Jan Sandström and Urmas Sisask
The era of spiritual minimalism has encouraged composers and performers to range widely, and to explore many sources—musical, religious, and philosophical-- in search of inspiration. One recurring theme in the biographies of our November concert composers is the interest in early church music—especially Gregorian chant and Renaissance polyphony. The composers are drawn to the seeming simplicity of this music, to its starkness, to its capacity to inspire emotion and wonder out of almost nothing. I remember rehearsing Pärt and Gorecki pieces with Robert Shaw, and his somewhat frustrated comment that their music reminded him of crawling back into the womb. That is a strangely is a valid description of what the composers are attempting: a radical return to the most fundamental materials and meaning of music, and to the meaning of silence—where does music come from? Why do we do it?

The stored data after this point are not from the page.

(** What loading the store reported. *)
Definition note_recovery (r : FabricRuntime) (recovery : StoreRecovery) : FabricRuntime :=
  r <| rt_recovery := (rt_recovery r) <| rsum_classification := sr_classification recovery |>
         <| rsum_torn_tail := bool_decide (sr_classification recovery = RecoveryClass.TornTailTruncated) |>
         <| rsum_records_dropped := sr_records_dropped recovery |> |>.

(** Recovery from a store that loaded. *)
Definition recover (r : FabricRuntime) (recovery : StoreRecovery) (payload : list Byte)
    (records : list (list Byte)) : IO (option (Result FabricRuntime)) :=
  let recovered := negb (bool_decide (payload = [])) || negb (bool_decide (records = [])) in
  match restore_snapshot (note_recovery r recovery) payload with
  | (r, Some status) => abandon_open r status
  | (r, None) =>
    match replay_records (rt_config r) (rs_watermark (rt_state r)) (rt_state r) (rt_deliveries r) 0 records with
    | None => mret None
    | Some (s, deliveries, replayed, refusal) =>
      let r := r <| rt_state := s |> <| rt_deliveries := deliveries |>
                 <| rt_recovery := (rt_recovery r) <| rsum_journal_records_replayed := replayed |> |> in
      match refusal with
      | Some status => abandon_open r status
      | None =>
        let* finished := finish_open r recovery recovered in
        match finished with
        | (r, Some status) => abandon_open r status
        | (r, None) => mret (Some (Value r))
        end
      end
    end
  end.

(** [FabricRuntime::open] *)
Definition runtime_open (config : RuntimeConfig) : IO (option (Result FabricRuntime)) :=
  match config_refusal config with
  | Some status => mret (Some (Failed status))
  | None =>
    let r := fresh_runtime config in
    match rc_store_directory config with
    | None => mret (Some (Value (publish_digests r)))
    | Some directory =>
      let* opened := store_open (store_options config directory) in
      match opened with
      | Failed status => abandon_open r status
      | Value store =>
        let* loaded := store_load store in
        let '(store, loaded) := loaded in
        let r := r <| rt_store := Some store |> in
        match ld_result loaded with
        | Failed status => abandon_open r status
        | Value recovery => recover r recovery (ld_snapshot loaded) (ld_records loaded)
        end
      end
    end
  end.

(** ** Queries *)
Definition state_digest (r : FabricRuntime) : Digest := canonical_digest RuntimeState_codec (rt_state r).
Definition durable_digest (r : FabricRuntime) : Digest :=
  canonical_digest PlacementProjection_codec (placement_projection (rt_state r)).
Definition runtime_snapshot (r : FabricRuntime) : RuntimeState := rt_state r.
Definition runtime_epoch (r : FabricRuntime) : CoordinatorEpoch := rs_epoch (rt_state r).
Definition runtime_boot (r : FabricRuntime) : BootIncarnation := rs_boot (rt_state r).
Definition runtime_clock (r : FabricRuntime) : LogicalInstant := rs_clock (rt_state r).
Definition staged_count (r : FabricRuntime) : Z := zlen (rt_pending r).
Definition instance_count (r : FabricRuntime) : Z := zlen (rs_instances (rt_state r)).
Definition runtime_instance (r : FabricRuntime) (id : InstanceId) : option InstanceState :=
  let instances := rs_instances (rt_state r) in find_instance instances id ≫= fun i => instances !! i.
Definition latest_plan (r : FabricRuntime) : option DeploymentPlan := last (rs_plans (rt_state r)).
Definition last_decision (r : FabricRuntime) : option FabricDecision := last (rs_decisions (rt_state r)).
Definition explain_last_decision (r : FabricRuntime) : list Explanation :=
  match last_decision r with Some decision => dec_explanations decision | None => [] end.
Definition explain_instance (r : FabricRuntime) (id : InstanceId) : list Explanation :=
  match runtime_instance r id with
  | None => [explanation ReasonCode.InstanceNotFound DecisionKind.Lifecycle id "no such instance"]
  | Some found =>
    std_sort explanation_lt (inst_reasons found ++
      [explanation ReasonCode.Ok DecisionKind.Lifecycle id
         ("state " +:+ enum_to_string (inst_state found) +:+ " health " +:+
          enum_to_string (inst_health found) +:+
          (if inst_health_fresh found then " (fresh)" else " (not fresh)"))])
  end.
Definition device (r : FabricRuntime) (id : DpuId) : option DpuRecord :=
  topology_find (rs_topology (rt_state r)) id.
Definition explain_eligibility (r : FabricRuntime) (dpu : DpuId) (service : ServiceId)
  : option Eligibility :=
  match topology_find (rs_topology (rt_state r)) dpu, find_service (rs_services (rt_state r)) service with
  | Some record, Some definition =>
    Some (evaluate record definition (rs_policy (rt_state r)) (rs_clock (rt_state r)))
  | _, _ => None
  end.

Two of the most experimental composers on our program are Jan Sandström (b.1954) and Urmas Sisask (b.1960). Sandström was born in the far North of Sweden, at the top of the Gulf of Bothnia, near the town of Piteå, and is now Professor of Composition at the College of Music there. I spent several weeks at that school, about twenty-five years ago, and found it to be a very surprising and inspiring place—an island of intense energy and creativity in the midst of lakes, birch trees, and silence. I was there during the eternal light of summer; I cannot imagine what it must be like during the winter. Such an environment must inevitably invite one to question the patterns and assumptions that sustain life in more normal settings. Sandström is most famous for his Motorbike Concerto for trombone and large orchestra, and for his setting of Es ist ein Ros entsprungen for 8-part chorus at a glacially slow tempo. He began his compositional career writing in an austere, theoretical, sophisticated, densely-constructed idiom, making using of spectral techniques (composition based on analyses of overtone registers). Then, in the late 1980’s he shifted toward a more minimalist style. A review of his 2008 Rekviem summarised: "99% Pärt, 1% Bach". Gloria, the work we will sing on our program, falls squarely within this latter style.
Estonian composer Urmas Sisask graduated from the Tallinn Conservatory in 1985, and, unlike his compatriot Pärt, has spent his entire compositional life in Estonia, focusing on the culture and folk music of that particular locale. He is described as both composer and amateur astronomer, but these two activities are in fact closely interlinked. He lives in the small, remote village of Janeda, where he has built his own observatory, and where he gives concerts and lectures in his Musical Planetarium situated in the tower of an old manor house. He has worked out theoretical sound values for the rotations of the planets in the solar system. This reduces to a planetal scale' of five tones: C-sharp, D, F-sharp, G-sharp and A. This scale forms the melodic and harmonic basis for many of his later compositions, though not for Benedictio, the work Chorale will present. Benedictio reflects, rather, another of Sisask’s strong interests, the shamanic pre-Christian religion indigenous to the Baltic region, and the folk music associated with it. He has developed his own, expressive musical language based upon these influences, which, with its constant reference to perfect fourths and fifths, is harmonically closer to old church modes than to the diatonic, major/minor system utilized by Pärt and Sandström. Benedictio is set in an incantatory style, based upon repeated, hypnotic rhythmic and melodic patterns, building to enormous, almost bacchanalian climaxes, unlike anything heard in the gentler and subtler music of our other chosen composers.